Let inefficiency be the “pernicious” factor and let us leave out the lies, the bickering and political point scoring. 

We have become complacent about the day to day lack of efficiency and good practice and only boast of the technical advances and achievements. We are afraid to admit mistakes and afraid of upsetting dedicated staff if we reverse decisions or threaten to train staff to change their way of working.
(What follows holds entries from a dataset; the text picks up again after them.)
(** Below the count the loop returns the first [n] of the titles it would
    collect without the [break]. *)
Lemma collect_take ag gm t n e idxs recs ex recs' ex' :
  (Z.of_nat (length recs) < n)%Z →
  Main.collect ag gm t n e idxs recs ex = Ok (recs', ex') →
  recs' = take (Z.to_nat n) (recs ++ filter (λ x, x ≠ t) (titles_of gm idxs)).
Proof.
  revert recs ex. induction idxs as [|idx rest IH]; intros recs ex Hlt.
  { intros [= <- <-]. rewrite app_nil_r, take_ge; [done|lia]. }
  intros (title & ex1 & Ht & Hrest)%collect_cons_Ok. simpl in Hrest.
  rewrite (titles_of_cons _ _ _ _ Ht).
  change (title :: titles_of gm rest) with ([title] ++ titles_of gm rest).
  rewrite filter_app, app_assoc.
  destruct (_ =? _)%Z eqn:Heq.
  - injection Hrest as -> ->. apply Z.eqb_eq in Heq.
    rewrite take_app_length'; [done|lia].
  - apply Z.eqb_neq in Heq. refine (IH _ _ _ Hrest).
    rewrite length_app, filter_cons in *. case_decide; simpl in *; lia.
Qed.

(** Past the count, the loop never stops before the end. *)
Lemma collect_no_break ag gm t n e idxs recs ex recs' ex' :
  (n < Z.of_nat (length recs))%Z ∨ (n < 0)%Z →
  Main.collect ag gm t n e idxs recs ex = Ok (recs', ex') →
  recs' = recs ++ filter (λ x, x ≠ t) (titles_of gm idxs).
Proof.
  revert recs ex. induction idxs as [|idx rest IH]; intros recs ex Hlt.
  { intros [= <- <-]. by rewrite app_nil_r. }
  intros (title & ex1 & Ht & Hrest)%collect_cons_Ok. simpl in Hrest.
  destruct (_ =? _)%Z eqn:Heq.
  { apply Z.eqb_eq in Heq. rewrite length_app in Heq. lia. }
  match type of Hrest with Main.collect _ _ _ _ _ _ ?recs1 _ = _ =>
    assert ((n < Z.of_nat (length recs1))%Z ∨ (n < 0)%Z) as Hlt1
      by (rewrite length_app; lia)
  end.
  rewrite (IH _ _ Hlt1 Hrest).
  by rewrite (titles_of_cons _ _ _ _ Ht), <- app_assoc, <- filter_app.
Qed.

(** *** The explanation *)

(** The genres two movies share: the test of the comprehension,
    [genre_matrix.loc[movie_title, g] and genre_matrix.loc[title, g]]. *)
Definition shares gm t title (g : string) : bool :=
  match df_loc gm t g, df_loc gm title g with
  | Ok a, Ok b => negb (a =? 0)%Z && negb (b =? 0)%Z
  | _, _ => false
  end.
(* ===== verification/Rating.v ===== *)
(** * Rating: the rating dialog of the form

    The program changes its state in one way only: a cell of the ratings
    frame is set.  The form does it in the dialog [rate_new_movie] of
    [src/Movie_recommender_GUI.py], which lists the movies the selected
    user has not rated, and in its button handler [submit_rating], which
    parses the text, checks that the number is between 1 and 5 and sets the
    cell.  (The command-line program does it in the last step of [main],
    modelled in [Cli].)

    The text typed by the operator is parsed by Python's [float]; the
    handler is stated for any parser [parse_float], whose failure is
    [ValueError] ([Console] instantiates it with [py_float]).  It returns
    the frame after the call and what the operator is told ([outcome]). *)

From Stdlib Require Import ZArith.
From stdpp Require Import list strings sorting.
From S2P Require Import Prelude Scalar Frame Similarity Collaborative.

(** What the operator is told. *)
Inductive outcome (T : Type) : Type :=
| Success (rating : T)   (* "{user} rated '{movie}' with {rating}." *)
| InvalidRange           (* "Rating must be between 1 and 5." *)
| NotANumber.            (* "Please enter a number between 1 and 5." *)
Arguments Success {T} rating.
Arguments InvalidRange {T}.
Arguments NotANumber {T}.

(** Whether the rating was stored. *)
Definition stored {T} (o : outcome T) : bool :=
  match o with Success _ => true | _ => false end.

Module GUI.
Section gui.
Context {T : Type} `{Scalar T} (parse_float : string → result T).

(** [rate_new_movie], up to the dialog: the movies offered for rating, or
    [None] when the user has rated them all and only a message is shown. *)
Definition rate_new_movie (ratings_df : DataFrame T) (user : string)
  : result (option (list string)) :=
  unrated_movies ← isna_index ratings_df user;
  if decide (length unrated_movies = 0) then Ok None
  else Ok (Some unrated_movies).

(** [submit_rating]: the handler of the button of the dialog opened for
    [user], with [movie] selected and [text] typed. *)
Definition submit_rating (ratings_df : DataFrame T) (user movie text : string)
  : DataFrame T * outcome T :=
  match parse_float text with
  | Ok rating =>
      if (rating <? of_Z 1)%sc || (rating >? of_Z 5)%sc
      then (ratings_df, InvalidRange)
      else (df_loc_set nan ratings_df movie user rating, Success rating)
  | Raise _ => (ratings_df, NotANumber)
  end.

End gui.
End GUI.

(** ** The handler of the form *)

Section gui_rating.
Context {T : Type} `{Scalar T} (parse_float : string → result T).
Implicit Types (df : DataFrame T) (user movie text : string).

(** What a success means: the text is that number, which is neither below
    1 nor above 5, and the frame is the old one with the cell set. *)
Lemma submit_rating_Success df user movie text df' rating :
  GUI.submit_rating parse_float df user movie text = (df', Success rating) ↔
  parse_float text = Ok rating ∧
    (rating <? of_Z 1)%sc = false ∧ (rating >? of_Z 5)%sc = false ∧
    df' = df_loc_set nan df movie user rating.
Proof.
  unfold GUI.submit_rating. destruct (parse_float text) as [r|];
    [|split; [by intros [=]|by intros ([=] & _)]].
  split.
  - destruct (r <? of_Z 1)%sc eqn:H1, (r >? of_Z 5)%sc eqn:H5; simpl;
      by intros [= <- <-].
  - intros ([= <-] & -> & -> & ->). done.
Qed.

(** C4: a stored rating is read back.  After a successful submission the
    cell of the movie and the user holds the number that was typed, and
    that number passed the range check. *)
Theorem submit_rating_reads_back df user movie text df' rating :
  df_wf df →
  GUI.submit_rating parse_float df user movie text = (df', Success rating) →
  parse_float text = Ok rating ∧ df_loc df' movie user = Ok rating ∧
    (rating <? of_Z 1)%sc = false ∧ (rating >? of_Z 5)%sc = false.
Proof.
  intros Hwf (Hp & H1 & H5 & ->)%submit_rating_Success.
  split_and!; [done| |done..]. by apply df_loc_set_loc_eq.
Qed.

(** A number below 1 or above 5 is refused, and the frame is left as
    it was. *)
Theorem submit_rating_out_of_range df user movie text rating :
  parse_float text = Ok rating →
  (rating <? of_Z 1)%sc = true ∨ (rating >? of_Z 5)%sc = true →
  GUI.submit_rating parse_float df user movie text = (df, InvalidRange).
Proof.
  intros Hp Hr. unfold GUI.submit_rating. rewrite Hp.
  by destruct Hr as [-> | ->]; rewrite ?orb_true_r.
Qed.

(** Text that is not a number is refused, and the frame is left as it
    was. *)
Theorem submit_rating_not_a_number df user movie text err :
  parse_float text = Raise err →
  GUI.submit_rating parse_float df user movie text = (df, NotANumber).
Proof. intros Hp. unfold GUI.submit_rating. by rewrite Hp. Qed.

(** The two ways a submission ends: refused with the frame as it was, or
    stored. *)
Lemma submit_rating_cases df user movie text df' o :
  GUI.submit_rating parse_float df user movie text = (df', o) →
  (stored o = false ∧ df' = df) ∨
  (∃ rating, o = Success rating ∧ df' = df_loc_set nan df movie user rating).
Proof.
  unfold GUI.submit_rating. destruct (parse_float text) as [rating|];
    [case_if|]; intros [= <- <-]; [by left|right; eauto|by left].
Qed.

(** A submission that does not succeed changes nothing. *)
Theorem submit_rating_failure_unchanged df user movie text df' o :
  GUI.submit_rating parse_float df user movie text = (df', o) →
  stored o = false → df' = df.
Proof. by intros [[_ ->]|(rating & -> & _)]%submit_rating_cases. Qed.

(** The frame stays well formed through every submission. *)
Theorem submit_rating_wf df user movie text :
  df_wf df → df_wf (GUI.submit_rating parse_float df user movie text).1.
Proof.
  intros Hwf.
  destruct (GUI.submit_rating parse_float df user movie text) as [df' o] eqn:E.
  apply submit_rating_cases in E as [[_ ->]|(rating & _ & ->)]; [done|].
  by apply df_loc_set_wf.
Qed.

(** A submission for a movie and a user of the frame keeps the labels
    of the frame and every other cell. *)
Theorem submit_rating_frame df user movie text df' o :
  movie ∈ index df → user ∈ columns df →
  GUI.submit_rating parse_float df user movie text = (df', o) →
  index df' = index df ∧ columns df' = columns df ∧
  ∀ m u, (m, u) ≠ (movie, user) → df_loc df' m u = df_loc df m u.
Proof.
  intros Hm Hu [[_ ->]|(rating & _ & ->)]%submit_rating_cases; [done|].
  split_and!; [by apply df_loc_set_index|by apply df_loc_set_columns|].
  intros m u Hne. by apply df_loc_set_loc_ne.
Qed.

(** C5: a movie rated by a user is never recommended to that user
    afterwards.  After a successful submission of a number that is not
    NaN, no call of the recommender for that user returns the movie. *)
Theorem rated_movie_not_recommended df user movie text df' rating n e recs ex sim :
  df_wf df →
  GUI.submit_rating parse_float df user movie text = (df', Success rating) →
  isnan rating = false →
  Main.recommend_collaborative user df' n e = Ok (recs, ex, sim) →
  movie ∉ recs.
Proof.
  intros Hwf (_ & _ & _ & ->)%submit_rating_Success Hnan Hrec Hin.
  pose proof (df_loc_set_wf nan df movie user rating Hwf) as Hwf'.
  destruct (recommend_collaborative_Ok _ _ _ _ _ _ _ Hwf' Hrec)
    as (s & unrated & scores & _ & Hun & _).
  pose proof (recommended_unrated _ _ _ _ _ _ _ _ _ Hwf' Hrec Hun Hin) as Hm.
  apply (isna_index_elem_of _ _ _ _ Hwf' Hun) in Hm as (x & Hx & Hxnan).
  rewrite df_loc_set_loc_eq in Hx by done. congruence.
Qed.

End gui_rating.

(** ** The dialog *)

Section gui_dialog.
Context {T : Type} `{Scalar T}.

(** The dialog offers exactly the movies whose cell is NaN, and is not
    opened when there is none. *)
Lemma rate_new_movie_Some (df : DataFrame T) (user : string) movies :
  GUI.rate_new_movie df user = Ok (Some movies) ↔
  isna_index df user = Ok movies ∧ movies ≠ [].
Proof.
  unfold GUI.rate_new_movie. destruct (isna_index df user) as [l|]; simpl;
    [|naive_solver].
  case_decide as Hl; [apply nil_length_inv in Hl|]; [naive_solver|].
  split; [intros [= <-]|intros [[= <-] _]]; [|done]. split; [done|].
  by intros ->.
Qed.

End gui_dialog.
We need to educate and train to motivate and promote real teamwork without the bad practices we have acquired over many years. 
Let us not see the NHS as a bed of eggshells not to be walked on but a bed of eggs that will hatch a new generation of enthusiastic well trained health workers. 

The Crux

Notwithstanding the political football that the NHS is, there are some fantastic teams, confidently supporting  each other with equally fantastic leaders and more numerous examples of best practice and on the spot ingenuity that defy public perception and tabloid column inches.

The Awesome Challenge

Contrary to any other peacetime operation, running a 24 hour operation welcoming any quantity and variation of needs from the imaginary to the “life hanging by a thread” in addition to scheduled operations and convalescence has to be one of the greatest organizational challenges in the world.

No need to book, just turn up

The overnight bed occupancy in quarter 1 of 2017 was 87.1% of national capacity

The average daily number of general and acute beds open overnight was 102,609.

The Essence

Investment in training and developing the square pegs in the square holes and the dawning realization by some individuals that they are in fact “a perfectly formed square peg” with a valuable and tangible talent that contributes to the operation is the key to achieving a motivated focussed and effective team delivering a consistently high standard of service with justified pride.